Notice of Intent
Not long ago, the Federal Motor Carrier Safety Administration formulated a Notice of Intent (NOI) regarding the development of truck speed limiter rules. In fact, the agency announced that it will soon begin work on a new set of truck speed limit rules.
The discussion about speed limiters has been ongoing since the beginning of the Trump administration. In 2016, FMCSA and the National Highway Traffic Safety Administration released a joint draft rule that considered speed limits for trucks of up to 60, 65, or 68 miles per hour.
The FMCSA’s rationale for bringing these devices into service is that speed is an important factor in fatal accidents. So speed management is, therefore, the main tool for reducing the risk of serious injuries and fatalities.
It appears that a necessary means of achieving compliance with the speed limit requirement would be the use of an ECU to control vehicle speed, which is more likely than the installation of mechanical means to do so.
Likewise, there is a trucking industry perception that speed limits on highways for large trucks can lead to a potential increase in accidents because, dangerous speed differentials between vehicles. Motorists should be aware that when they get stuck behind trucks on long stretches of highway, the speed of those trucks is often limited well below the posted speed limit.
So far we have very little specifics and it is well understood only that this is the beginning of a very long process. At this point, there is no maximum speed limit and no clear timeline for the introduction of these devices.
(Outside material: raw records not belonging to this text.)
(** [a[n] = j] seen from the text of the array: past the end, the holes are
    written [null]. *)
Definition set_item (n : nat) (j : json) (items : list json) : list json :=
  if (n <? length items)%nat then <[n := j]> items
  else items ++ replicate (n - length items) JNull ++ [j].

(** The texts of a boolean, a number and a string. *)
Definition plain_scalar (j : json) : bool :=
  match j with
  | JBool _ | JNumber _ | JString _ => true
  | _ => false
  end.

(** The rows that write the key [k] of the object that the normaliser
    builds. *)
Definition writes_key (k : string) (row : NodeRow) : bool :=
  kept row && String.eqb (key_string row) k.

(** ** Writing a text and reading it again *)

(** The numbers of a text are integers below 2^53 in absolute value, the
    ones that the reader has. *)
Fixpoint ints_exact (j : json) : bool :=
  match j with
  | JNumber z => (Z.abs_N z <? Numeral.exact_bound)%N
  | JArray items => forallb ints_exact items
  | JObject members => forallb (fun kj : string * json => ints_exact kj.2) members
  | _ => true
  end.

Definition exact_value (v : value) : bool :=
  match v with
  | VNumber z => (Z.abs_N z <? Numeral.exact_bound)%N
  | _ => true
  end.

(** A bound on the depth of recursion of the reader on the text of [j]. *)
Fixpoint size (j : json) : nat :=
  match j with
  | JArray items => S (list_sum (map (fun x => S (size x)) items))
  | JObject members =>
      S (list_sum (map (fun kj : string * json => S (size kj.2)) members))
  | _ => 1
  end.

(** What may follow a number in a text: the end, or a character that does
    not go on with the number. *)
Definition delimited (s : string) : bool :=
  match s with
  | EmptyString => true
  | String c _ =>
      negb (Str.is_digit c || Ascii.eqb c "." || Ascii.eqb c "e" || Ascii.eqb c "E")
  end.

(** The reader takes the text of [j], at any indentation and before any
    rest that ends a number, and yields [j] and that rest. *)
Definition reads_back (j : json) : Prop :=
  forall indent rest fuel,
    Str.all_chars Parser.is_ws indent = true -> delimited rest = true ->
    size j <= fuel ->
    Parser.value fuel (Text.pretty indent j +:+ rest) = Normal (j, rest).

(** ** The patch on texts

    What [updateJsonAtPath] computes, told on the text of the document.  The
    walk reads the member or the element that a segment names and goes on in
    it, or in a new empty object where it is absent or falsy; the final
    segment is assigned the new value.  The result is [Unsupported] where
    the model of the heap is, and for the names of an array that are no
    index. *)

(** [current[k]]; [None] is [undefined]. *)
Definition read_tree (j : json) (k : string) : completion (option json) :=
  match j with
  | JObject members =>
      match lookup_prop k members with
      | Some c => Normal (Some c)
      | None => if mem_string k object_prototype_names then Unsupported else Normal None
      end
  | JArray items =>
      match array_index k with
      | Some n => Normal (items !! N.to_nat n)
      | None => Unsupported
      end
  | JNull => Throw TypeError
  | _ => if String.eqb k proto_key then Unsupported else Throw TypeError
  end.

(** The text after [current[k] = x], where the read went well. *)
Definition write_tree (j : json) (k : string) (x : json) : json :=
  match j with
  | JObject members => JObject (define_prop k x members)
  | JArray items =>
      match array_index k with
      | Some n => JArray (set_item (N.to_nat n) x items)
      | None => j
      end
  | _ => j
  end.

(** The final assignment. *)
Definition assign_tree (j : json) (k : string) (x : json) : completion json :=
  match j with
  | JObject members =>
      if String.eqb k proto_key && negb (is_Some_bool (lookup_prop k members))
      then Unsupported
      else Normal (write_tree j k x)
  | JArray items =>
      match array_index k with
      | Some n => Normal (write_tree j k x)
      | None => Unsupported
      end
  | JNull => Throw TypeError
  | _ => if String.eqb k proto_key then Unsupported else Throw TypeError
  end.

(** [v || {}] on texts. *)
Definition or_empty (oc : option json) : json :=
  match oc with
  | Some c => if falsy_scalar c then JObject [] else c
  | None => JObject []
  end.

Fixpoint patch_tree (segs : list segment) (last : segment) (x : json) (j : json)
  : completion json :=
  match segs with
  | [] => assign_tree j (property_key last) x
  | seg :: rest =>
      let k := property_key seg in
      cbind (read_tree j k) (fun oc =>
        cbind (patch_tree rest last x (or_empty oc)) (fun r =>
          Normal (write_tree j k r)))
  end.

(** Two heaps with the same objects at the addresses from [a] up to [b]. *)
Definition agree (a b : nat) (g h : heap) : Prop :=
  forall l, a <= l < b -> h !! l = g !! l.

(** The value [v], made on the heap [g] from the address [a] on, is the text
    [j]: it is written out as [normal j] on every heap that has the objects
    of [g] from [a] on. *)
Definition reads_in (j : json) (v : value) (a : nat) (g : heap) : Prop :=
  forall h fuel,
    agree a (length g) g h -> depth j <= fuel ->
    to_json fuel h v = Normal (Some (normal j)).

(** What the walk and the final assignment do on a value [v] that
    [JSON.parse] made of the text [j] between the heaps [h] and [h'], run on
    a heap [H] that has those objects: when the patch on texts has a result,
    the run ends well, it changes no earlier object outside of those of [v],
    and [v] is then written out as that result; when the patch on texts
    throws, so does the run. *)
Definition walked (last : segment) (new : json) (P : value)
           (segs : list segment) (j : json) (h h' : heap) (v : value) (H : heap) : Prop :=
  match patch_tree segs last (normal new) j with
  | Normal r =>
      exists H' : heap,
        (current <- descend segs v ;; assign current last P)%js H = (H', Normal tt)
        /\ length H <= length H'
        /\ (forall a, a < length H -> ~ (length h <= a < length h') -> H' !! a = H !! a)
        /\ (forall fuel,
              (length h' - length h) + depth new + (length H' - length H) <= fuel ->
              to_json fuel H' v = Normal (Some r))
  | Throw e =>
      exists H' : heap,
        (current <- descend segs v ;; assign current last P)%js H = (H', Throw e)
  | Unsupported => True
  end.

(** The member or element that a property key names in a text. *)
Definition child (j : json) (k : string) : option json :=
  match j with
  | JObject members => lookup_prop k members
  | JArray items => array_index k ≫= fun n => items !! N.to_nat n
  | _ => None
  end.

(** The text at the end of a path. *)
Fixpoint get_at (p : list segment) (j : json) : option json :=
  match p with
  | [] => Some j
  | seg :: rest => child j (property_key seg) ≫= get_at rest
  end.

(** ** Locations of a text off a path *)

(** The path [q] leaves the path [p]: at some place, before either of them
    ends, the two name different properties. *)
Fixpoint apart (q p : list segment) : bool :=
  match q, p with
  | b :: q', a :: p' =>
      if String.eqb (property_key b) (property_key a) then apart q' p' else true
  | _, _ => false
  end.

(** The read of [k] in an object or array gives [undefined]: a key that the
    object neither owns nor inherits, an index at or past the end of the
    array. *)
Definition absent_in (j : json) (k : string) : bool :=
  match j with
  | JObject members =>
      negb (is_Some_bool (lookup_prop k members))
      && negb (mem_string k object_prototype_names)
  | JArray items =>
      match array_index k with
      | Some n => (length items <=? N.to_nat n)%nat
      | None => false
      end
  | _ => false
  end.

(** The objects of one member each that the walk makes for the segments
    [post] in a new object, around the member [last] that holds [x]. *)
Definition nest (post : list segment) (last : segment) (x : json) : json :=
  fold_right (fun seg inner => JObject [(property_key seg, inner)])
             (JObject [(property_key last, x)]) post.

(** * Properties *)

(** In the proofs, [+:+] computes on a string that starts with a character. *)
#[local] Arguments String.append !_ _ / : simpl nomatch.

(** ** Strings *)

Section StringFacts.
Import Str.

Lemma append_assoc (a b c : string) : (a +:+ b) +:+ c = a +:+ (b +:+ c).
Proof. induction a as [|x a IH]; cbn; [reflexivity | now f_equal]. Qed.

Lemma digit_not_space c : is_digit c = true -> is_space c = false.
Proof.
  unfold is_digit, is_space. cbv zeta.
  generalize (nat_of_ascii c) as n. intros n H.
  apply andb_true_iff in H as [H1 H2].
  apply Nat.leb_le in H1. apply Nat.leb_le in H2.
  repeat (apply orb_false_iff; split); apply Nat.eqb_neq; lia.
Qed.

Lemma digit_not_bracket c : is_digit c = true -> Ascii.eqb c "]" = false.
Proof.
  intros H. destruct (Ascii.eqb_spec c "]") as [->|]; [discriminate H | reflexivity].
Qed.

Lemma ltrim_head c s : is_space c = false -> ltrim (String c s) = String c s.
Proof. intros H. simpl. now rewrite H. Qed.

Lemma rtrim_snoc s c :
  is_space c = false -> rtrim (s +:+ String c EmptyString) = s +:+ String c EmptyString.
Proof.
  intros Hc. induction s as [|x s IH]; simpl.
  - now rewrite Hc.
  - rewrite IH. destruct s; reflexivity.
Qed.

Lemma rtrim_no_space s : all_chars (fun c => negb (is_space c)) s = true -> rtrim s = s.
Proof.
  induction s as [|x s IH]; simpl; [reflexivity |].
  intros H. apply andb_true_iff in H as [Hx Hs].
  rewrite (IH Hs). apply negb_true_iff in Hx. rewrite Hx.
  destruct s; reflexivity.
Qed.

Lemma trim_no_space s : all_chars (fun c => negb (is_space c)) s = true -> trim s = s.
Proof.
  intros H. unfold trim.
  assert (ltrim s = s) as ->; [| now apply rtrim_no_space].
  destruct s as [|c s]; [reflexivity |]. simpl in *.
  apply andb_true_iff in H as [Hx _]. apply negb_true_iff in Hx. now rewrite Hx.
Qed.

Lemma all_chars_impl (f g : ascii -> bool) s :
  (forall c, f c = true -> g c = true) -> all_chars f s = true -> all_chars g s = true.
Proof.
  intros Hfg. induction s as [|c s IH]; simpl; [reflexivity |].
  intros H. apply andb_true_iff in H as [Hc Hs].
  rewrite (Hfg _ Hc), (IH Hs). reflexivity.
Qed.

Lemma digits_of_uint d : all_chars is_digit (NilEmpty.string_of_uint d) = true.
Proof. induction d; simpl; auto. Qed.

Lemma digits_of_N n : all_chars is_digit (of_N n) = true.
Proof.
  unfold of_N, NilZero.string_of_uint.
  destruct (N.to_uint n) eqn:E; try reflexivity; rewrite <- E; apply digits_of_uint.
Qed.

Lemma of_N_nonempty n : of_N n <> EmptyString.
Proof.
  unfold of_N, NilZero.string_of_uint. destruct (N.to_uint n); discriminate.
Qed.

Lemma to_uint_nonnil n : N.to_uint n <> Nil.
Proof.
  destruct n as [|p]; simpl; [discriminate | apply DecimalPos.Unsigned.to_uint_nonnil].
Qed.

Lemma decimal_value_of_N n : Numeral.decimal_value (of_N n) = Some n.
Proof.
  unfold Numeral.decimal_value, of_N.
  rewrite NilZero.usu by apply to_uint_nonnil.
  simpl. now rewrite DecimalN.Unsigned.of_to.
Qed.

(** Splitting what [join] made gives the pieces back, when no piece holds
    the separator. *)
Lemma split2_piece a b p rest :
  a <> b ->
  contains2 a b p = false ->
  split2 a b (p +:+ String a (String b rest)) = p :: split2 a b rest.
Proof.
  intros Hab. induction p as [|c p IH]; intros Hp.
  - cbn. now rewrite !Ascii.eqb_refl.
  - destruct p as [|c' p].
    + clear IH. cbn.
      assert (Ascii.eqb a b = false) as -> by now apply Ascii.eqb_neq.
      rewrite andb_false_r, !Ascii.eqb_refl. reflexivity.
    + cbn in Hp. apply orb_false_iff in Hp as [Hc Hp'].
      specialize (IH Hp'). cbn in IH |- *. rewrite Hc, IH. reflexivity.
Qed.

Lemma split2_single a b p : contains2 a b p = false -> split2 a b p = [p].
Proof.
  induction p as [|c p IH]; intros Hp; [reflexivity |].
  destruct p as [|c' p]; [reflexivity |].
  cbn in Hp. apply orb_false_iff in Hp as [Hc Hp'].
  specialize (IH Hp'). cbn in IH |- *. rewrite Hc, IH. reflexivity.
Qed.

Lemma split2_join a b (l : list string) :
  a <> b -> l <> [] ->
  forallb (fun p => negb (contains2 a b p)) l = true ->
  split2 a b (join (String a (String b EmptyString)) l) = l.
Proof.
  intros Hab. induction l as [|p l IH]; intros Hne Hall; [congruence |].
  cbn in Hall. apply andb_true_iff in Hall as [Hp Hl].
  apply negb_true_iff in Hp.
  destruct l as [|p' l]; [now apply split2_single |].
  change (join (String a (String b EmptyString)) (p :: p' :: l))
    with (p +:+ String a (String b EmptyString)
            +:+ join (String a (String b EmptyString)) (p' :: l)).
  cbn [append]. rewrite split2_piece by assumption.
  f_equal. apply IH; [discriminate | exact Hl].
Qed.

Lemma strip_trailing_bracket_snoc s :
  strip_trailing_bracket (s +:+ "]") = s.
Proof.
  induction s as [|c s IH]; [reflexivity |].
  cbn in IH |- *. rewrite IH. destruct s; reflexivity.
Qed.

Lemma remove_all_absent c s : contains c s = false -> remove_all c s = s.
Proof.
  induction s as [|x s IH]; [reflexivity |]. cbn.
  intros H. apply orb_false_iff in H as [Hx Hs]. rewrite Hx, (IH Hs). reflexivity.
Qed.

Lemma remove_all_snoc c s :
  remove_all c (s +:+ String c EmptyString) = remove_all c s.
Proof.
  induction s as [|x s IH]; cbn.
  - now rewrite Ascii.eqb_refl.
  - rewrite IH. reflexivity.
Qed.

Lemma contains2_digits a b s :
  all_chars is_digit s = true -> is_digit a = false -> contains2 a b s = false.
Proof.
  intros Hs Ha. induction s as [|c s IH]; [reflexivity |].
  cbn in Hs. apply andb_true_iff in Hs as [Hc Hs]. specialize (IH Hs).
  destruct s as [|c' s]; [reflexivity |].
  cbn in IH |- *. rewrite IH, orb_false_r.
  destruct (Ascii.eqb_spec c a) as [->|]; [congruence | reflexivity].
Qed.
This Notice Of Intent should be seen as the beginning of collecting data from fleets about their experience of speed limiters usage.
At the same time, ATA opposes attempts by anti-truck organizations to push for a speed limit rule setting speed limits at 60 miles per hour. Anti-truck advocates tried to include this in the recently passed bipartisan Infrastructure Act, but ATA successfully struggled to keep these provisions out of the final bill.
ATA’s official policy maintains a maximum posted speed of 70 MPH for trucks equipped with adaptive cruise control and automatic emergency braking. For trucks not equipped with these features, our policy maintains a maximum posted speed of 65 MPH.
This policy is determined by ATA member companies. For speed limiters, it was last reviewed and voted on in 2019 by the Safety Policy Committee, made up of 120 small, medium and large carriers. HMD Trucking (https://www.hmdtrucking.com/) as well as other carriers are very concerned about the development of this process.
Before this update, the policy called for a maximum speed of 65 MPH. But technology, new data, and safety concerns have made this policy obsolete. Factors such as the speed differential between passenger vehicles and trucks, the rapid increase in speed limits on interstate roads across the country, and the advent of forward collision mitigation technology, automatic emergency braking and adaptive cruise control have changed the discussion. Our concerns related to rear-end collisions between cars and trucks and how differences in speed contribute to these collisions.The result was our revised 70 MPH policy.
What happens next
There is a 30-day comment period for NOI after which the agency will conduct a review. After that, FMCSA will need to prepare a Supplemental Notice of Proposed Rulemaking – a more in-depth proposition with specific speed and timing parameters for implementation. This proposal is not expected to appear until the beginning of 2023. Then another comment period will follow.
ATA promises to remain actively involved at every stage of this process, presenting comments and encouraging regulators to take a reasonable, data-driven approach. Their involvement is critical. While other groups muddy the rulemaking process, ATA’s strategic involvement ensures that they can impact on the final result.